Mas o que explica o fato de não observarmos tal tendência em outros grupos étnicos americanos? Enquanto a mortalidade entre brancos de meia-idade aumenta ou permanece estável, as taxas entre hispânicos e negros decrescem significativamente. Esses grupos vivem no mesmo país e sofrem maiores pressões econômicas que os brancos. Por que não caem em desespero semelhante? 

A resposta pode estar nas expectativas. A antropóloga Carolyn Rouse, de Princeton, sugeriu, numa troca de e-mails, que outros grupos podem não ter as mesmas expectativas de que sua renda, padrão de vida e status social vão melhorar constantemente. Não têm também a mesma confiança em que, se trabalharem duro, com certeza vão progredir. 

Métodos. De fato, diz Rouse, após séculos de escravidão, segregação e racismo, os negros desenvolveram uma série de meios de lidar com o desapontamento e as injustiças da vida – meios como família, arte, discursos de protesto e, sobretudo, religião. 

“Vocês são os veteranos do sofrimento criativo”, disse Martin Luther King aos afro-americanos em seu discurso “Eu Tenho um Sonho”, de 1963. “Continuem trabalhando com a fé em que o sofrimento imerecido redime”.

Luther King explicou em termos pessoais o discurso, escrito em 1960: “Conforme meu sofrimento aumentava, percebi que havia dois modos de lidar com a situação: reagir com amargura ou tentar transformar o sofrimento em força criativa. Assim, como o apóstolo Paulo, posso dizer, humilde, mas orgulhosamente, que ‘trago em meu corpo as marcas do Senhor Jesus’.” 

A experiência hispânica e dos imigrantes nos EUA é diferente, claro. Poucos nesses grupos, no entanto, também creem que seu lugar na sociedade esteja assegurado. Minorias, por definição, vivem à margem. Não acreditam que o sistema tenha sido desenhado para elas. Trabalham duro e com esperança de sucesso, mas não esperam que seja norma isso acontecer. 

Os EUA vivem uma grande mudança no poder. Brancos da classe trabalhadora não se veem como grupo de elite.

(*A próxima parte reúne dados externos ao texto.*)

(* ===== verification/Faults.v ===== *)
(** * Which failures a retry can fix (src/pool.ts, src/connection.ts)

    The errors a connection attempt can fail with, as the retry loops look at them,
    and the tests that decide whether to keep trying. *)

From S2P Require Import Prelude Buf.

(** An error object: the own fields the driver reads. *)
Record fault := mkFault { fcode : option jstr; fmessage : option jstr; fname_ : option jstr; ffatal : bool }.

#[global] Instance fault_eq_dec : EqDecision fault.
Proof. solve_decision. Defined.

(** [hay.includes(needle)] *)
Fixpoint prefix_of (p l : jstr) : bool :=
  match p, l with
  | [], _ => true
  | _, [] => false
  | a :: p, b :: l => (a =? b) && prefix_of p l
  end.
Fixpoint includes (hay needle : jstr) : bool :=
  prefix_of needle hay || match hay with [] => false | _ :: t => includes t needle end.

(** Case folding of the regex flag [i] on the letters the patterns use. *)
Definition lower_char (c : Z) : Z := if (65 <=? c) && (c <=? 90) then c + 32 else c.
Definition lower (s : jstr) : jstr := lower_char <$> s.

(** What [.] does not match. *)
Definition line_end (c : Z) : bool := (c =? 10) || (c =? 13) || (c =? 8232) || (c =? 8233).
(** [exceeded .*quota]: after the literal, [quota] later on the same line. *)
Fixpoint dot_star (l needle : jstr) : bool :=
  prefix_of needle l || match l with [] => false | c :: t => negb (line_end c) && dot_star t needle end.
Fixpoint seq_dot_star (l first second : jstr) : bool :=
  (prefix_of first l && dot_star (drop (length first) l) second)
  || match l with [] => false | _ :: t => seq_dot_star t first second end.

(** /endpoint (?:is|has been) disabled|disabled endpoint|quota (?:exceeded|exhausted)|exceeded .*quota/i *)
Definition DISABLED_ENDPOINT (m : jstr) : bool :=
  let m := lower m in
  includes m (js "endpoint is disabled") || includes m (js "endpoint has been disabled")
  || includes m (js "disabled endpoint") || includes m (js "quota exceeded")
  || includes m (js "quota exhausted") || seq_dot_star m (js "exceeded ") (js "quota").

Definition has_code (codes : list jstr) (e : fault) : bool :=
  match fcode e with Some c => bool_decide (c ∈ codes) | None => false end.

Definition UNTRUSTED_CERTIFICATE_CODES : list jstr := [
  js "DEPTH_ZERO_SELF_SIGNED_CERT"; js "SELF_SIGNED_CERT_IN_CHAIN"; js "UNABLE_TO_VERIFY_LEAF_SIGNATURE";
  js "UNABLE_TO_GET_ISSUER_CERT"; js "UNABLE_TO_GET_ISSUER_CERT_LOCALLY"; js "CERT_UNTRUSTED"; js "CERT_REVOKED";
  js "ERR_TLS_CERT_ALTNAME_INVALID"].
Definition isUntrustedCertificate (e : fault) : bool :=
  has_code UNTRUSTED_CERTIFICATE_CODES e
  || (let message := default [] (fmessage e) in
      bool_decide (fname_ e = Some (js "InvalidData")) && includes message (js "invalid peer certificate")
      && negb (includes message (js "Expired") || includes message (js "NotValidYet"))).

(** Connection's own reconnect loop. *)
Definition isFatalAuth (e : fault) : bool :=
  has_code [js "28P01"; js "28000"; js "3D000"] e || ffatal e || isUntrustedCertificate e.

Definition FATAL_CODES : list jstr := [js "28P01"; js "28000"; js "3D000"; js "08004"].
Inductive verdict := Fatal | Unavailable.
#[global] Instance verdict_eq_dec : EqDecision verdict.
Proof. solve_decision. Defined.

(** The pool's breaker. *)
Definition classify (e : fault) : verdict :=
  if has_code FATAL_CODES e then Fatal
  else if ffatal e then Fatal
  else if isUntrustedCertificate e then Fatal
  else if match fmessage e with Some m => DISABLED_ENDPOINT m | None => false end then Fatal
  else Unavailable.

(** The breaker gives up on everything the reconnect loop gives up on. *)
Lemma fatal_auth_classify e : isFatalAuth e = true -> classify e = Fatal.
Proof.
  unfold isFatalAuth, classify. intros H. destruct (has_code FATAL_CODES e) eqn:E; [done|].
  destruct (ffatal e); [done|]. destruct (isUntrustedCertificate e); [done|]. rewrite !orb_false_r in H.
  unfold has_code in *. destruct (fcode e) as [c|]; [|done]. apply bool_decide_eq_true in H.
  apply bool_decide_eq_false in E. exfalso. apply E. revert H. unfold FATAL_CODES. rewrite !elem_of_cons. tauto.
Qed.

Example classify_disabled : classify (mkFault (Some (js "XX000")) (Some (js "The ENDPOINT has been Disabled")) None false) = Fatal.
Proof. reflexivity. Qed.
Example classify_refused : classify (mkFault (Some (js "ECONNREFUSED")) (Some (js "connect ECONNREFUSED")) None false) = Unavailable.
Proof. reflexivity. Qed.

Mas, se comparados aos negros, hispânicos, americanos nativos e sobretudo aos imigrantes, certamente eles são. 

O segmento foi decisivo para a economia americana, sua sociedade, a própria identidade do país. Não é mais. Donald Trump prometeu que mudará isso e o fará novamente vencedor. Só que ele não pode. Ninguém pode. No fundo, os brancos da classe trabalhadora sabem disso.